▶ _Task directions_: Each entry is to be printed again word for word.

▶ _Entries shown_:
┄┄┄┄┄┄┄┄┄┄

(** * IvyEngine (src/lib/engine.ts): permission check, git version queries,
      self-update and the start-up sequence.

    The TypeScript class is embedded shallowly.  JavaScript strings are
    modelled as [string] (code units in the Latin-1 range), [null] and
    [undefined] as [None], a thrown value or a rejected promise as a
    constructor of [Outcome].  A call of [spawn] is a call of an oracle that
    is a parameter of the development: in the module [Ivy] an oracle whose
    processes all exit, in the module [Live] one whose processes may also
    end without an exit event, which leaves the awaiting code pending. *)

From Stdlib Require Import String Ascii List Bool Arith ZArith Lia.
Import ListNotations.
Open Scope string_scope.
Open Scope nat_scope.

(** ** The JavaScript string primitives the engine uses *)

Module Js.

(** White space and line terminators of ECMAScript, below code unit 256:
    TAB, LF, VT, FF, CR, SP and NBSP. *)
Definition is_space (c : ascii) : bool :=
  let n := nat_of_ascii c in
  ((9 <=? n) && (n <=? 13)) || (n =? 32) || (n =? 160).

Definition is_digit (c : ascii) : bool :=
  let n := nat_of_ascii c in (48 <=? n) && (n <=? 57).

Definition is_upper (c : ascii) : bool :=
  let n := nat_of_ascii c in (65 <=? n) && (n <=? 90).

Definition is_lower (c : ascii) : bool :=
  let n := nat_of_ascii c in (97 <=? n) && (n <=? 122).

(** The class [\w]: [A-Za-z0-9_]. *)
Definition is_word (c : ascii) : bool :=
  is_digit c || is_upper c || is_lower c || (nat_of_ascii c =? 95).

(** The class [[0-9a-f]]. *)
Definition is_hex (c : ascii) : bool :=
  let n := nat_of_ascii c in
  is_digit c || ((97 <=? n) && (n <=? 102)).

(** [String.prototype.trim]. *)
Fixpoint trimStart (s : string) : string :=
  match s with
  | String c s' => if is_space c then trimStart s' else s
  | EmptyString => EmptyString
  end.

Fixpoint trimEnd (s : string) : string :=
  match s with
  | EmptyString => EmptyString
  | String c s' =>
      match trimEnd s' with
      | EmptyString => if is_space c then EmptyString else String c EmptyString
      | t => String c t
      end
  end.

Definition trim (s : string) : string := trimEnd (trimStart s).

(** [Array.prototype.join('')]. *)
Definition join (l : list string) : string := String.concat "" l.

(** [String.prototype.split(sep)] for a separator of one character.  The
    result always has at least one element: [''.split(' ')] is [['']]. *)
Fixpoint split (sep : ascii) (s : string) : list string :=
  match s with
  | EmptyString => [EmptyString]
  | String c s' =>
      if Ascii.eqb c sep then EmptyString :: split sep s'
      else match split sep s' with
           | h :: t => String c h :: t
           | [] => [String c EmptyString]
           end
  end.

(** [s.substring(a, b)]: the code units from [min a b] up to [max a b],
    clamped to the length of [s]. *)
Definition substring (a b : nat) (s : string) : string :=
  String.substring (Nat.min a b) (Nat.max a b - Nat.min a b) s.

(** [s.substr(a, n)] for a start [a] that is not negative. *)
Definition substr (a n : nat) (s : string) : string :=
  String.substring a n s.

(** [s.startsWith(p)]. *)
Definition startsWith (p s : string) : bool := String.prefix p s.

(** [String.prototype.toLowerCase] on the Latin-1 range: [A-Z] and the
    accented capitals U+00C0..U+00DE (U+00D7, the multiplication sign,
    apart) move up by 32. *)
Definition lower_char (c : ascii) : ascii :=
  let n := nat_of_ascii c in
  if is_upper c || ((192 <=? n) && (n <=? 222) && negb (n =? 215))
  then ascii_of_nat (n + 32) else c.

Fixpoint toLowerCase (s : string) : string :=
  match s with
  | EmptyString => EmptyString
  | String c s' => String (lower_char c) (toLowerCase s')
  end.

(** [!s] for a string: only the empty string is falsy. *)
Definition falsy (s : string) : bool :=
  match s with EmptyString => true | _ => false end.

┄┄┄┄┄┄┄┄┄┄

▶ _Response to the exercise_:
(** * IvyEngine (src/lib/engine.ts): permission check, git version queries,
      self-update and the start-up sequence.

    The TypeScript class is embedded shallowly.  JavaScript strings are
    modelled as [string] (code units in the Latin-1 range), [null] and
    [undefined] as [None], a thrown value or a rejected promise as a
    constructor of [Outcome].  A call of [spawn] is a call of an oracle that
    is a parameter of the development: in the module [Ivy] an oracle whose
    processes all exit, in the module [Live] one whose processes may also
    end without an exit event, which leaves the awaiting code pending. *)

From Stdlib Require Import String Ascii List Bool Arith ZArith Lia.
Import ListNotations.
Open Scope string_scope.
Open Scope nat_scope.

(** ** The JavaScript string primitives the engine uses *)

Module Js.

(** White space and line terminators of ECMAScript, below code unit 256:
    TAB, LF, VT, FF, CR, SP and NBSP. *)
Definition is_space (c : ascii) : bool :=
  let n := nat_of_ascii c in
  ((9 <=? n) && (n <=? 13)) || (n =? 32) || (n =? 160).

Definition is_digit (c : ascii) : bool :=
  let n := nat_of_ascii c in (48 <=? n) && (n <=? 57).

Definition is_upper (c : ascii) : bool :=
  let n := nat_of_ascii c in (65 <=? n) && (n <=? 90).

Definition is_lower (c : ascii) : bool :=
  let n := nat_of_ascii c in (97 <=? n) && (n <=? 122).

(** The class [\w]: [A-Za-z0-9_]. *)
Definition is_word (c : ascii) : bool :=
  is_digit c || is_upper c || is_lower c || (nat_of_ascii c =? 95).

(** The class [[0-9a-f]]. *)
Definition is_hex (c : ascii) : bool :=
  let n := nat_of_ascii c in
  is_digit c || ((97 <=? n) && (n <=? 102)).

(** [String.prototype.trim]. *)
Fixpoint trimStart (s : string) : string :=
  match s with
  | String c s' => if is_space c then trimStart s' else s
  | EmptyString => EmptyString
  end.

Fixpoint trimEnd (s : string) : string :=
  match s with
  | EmptyString => EmptyString
  | String c s' =>
      match trimEnd s' with
      | EmptyString => if is_space c then EmptyString else String c EmptyString
      | t => String c t
      end
  end.

Definition trim (s : string) : string := trimEnd (trimStart s).

(** [Array.prototype.join('')]. *)
Definition join (l : list string) : string := String.concat "" l.

(** [String.prototype.split(sep)] for a separator of one character.  The
    result always has at least one element: [''.split(' ')] is [['']]. *)
Fixpoint split (sep : ascii) (s : string) : list string :=
  match s with
  | EmptyString => [EmptyString]
  | String c s' =>
      if Ascii.eqb c sep then EmptyString :: split sep s'
      else match split sep s' with
           | h :: t => String c h :: t
           | [] => [String c EmptyString]
           end
  end.

(** [s.substring(a, b)]: the code units from [min a b] up to [max a b],
    clamped to the length of [s]. *)
Definition substring (a b : nat) (s : string) : string :=
  String.substring (Nat.min a b) (Nat.max a b - Nat.min a b) s.

(** [s.substr(a, n)] for a start [a] that is not negative. *)
Definition substr (a n : nat) (s : string) : string :=
  String.substring a n s.

(** [s.startsWith(p)]. *)
Definition startsWith (p s : string) : bool := String.prefix p s.

(** [String.prototype.toLowerCase] on the Latin-1 range: [A-Z] and the
    accented capitals U+00C0..U+00DE (U+00D7, the multiplication sign,
    apart) move up by 32. *)
Definition lower_char (c : ascii) : ascii :=
  let n := nat_of_ascii c in
  if is_upper c || ((192 <=? n) && (n <=? 222) && negb (n =? 215))
  then ascii_of_nat (n + 32) else c.

Fixpoint toLowerCase (s : string) : string :=
  match s with
  | EmptyString => EmptyString
  | String c s' => String (lower_char c) (toLowerCase s')
  end.

(** [!s] for a string: only the empty string is falsy. *)
Definition falsy (s : string) : bool :=
  match s with EmptyString => true | _ => false end.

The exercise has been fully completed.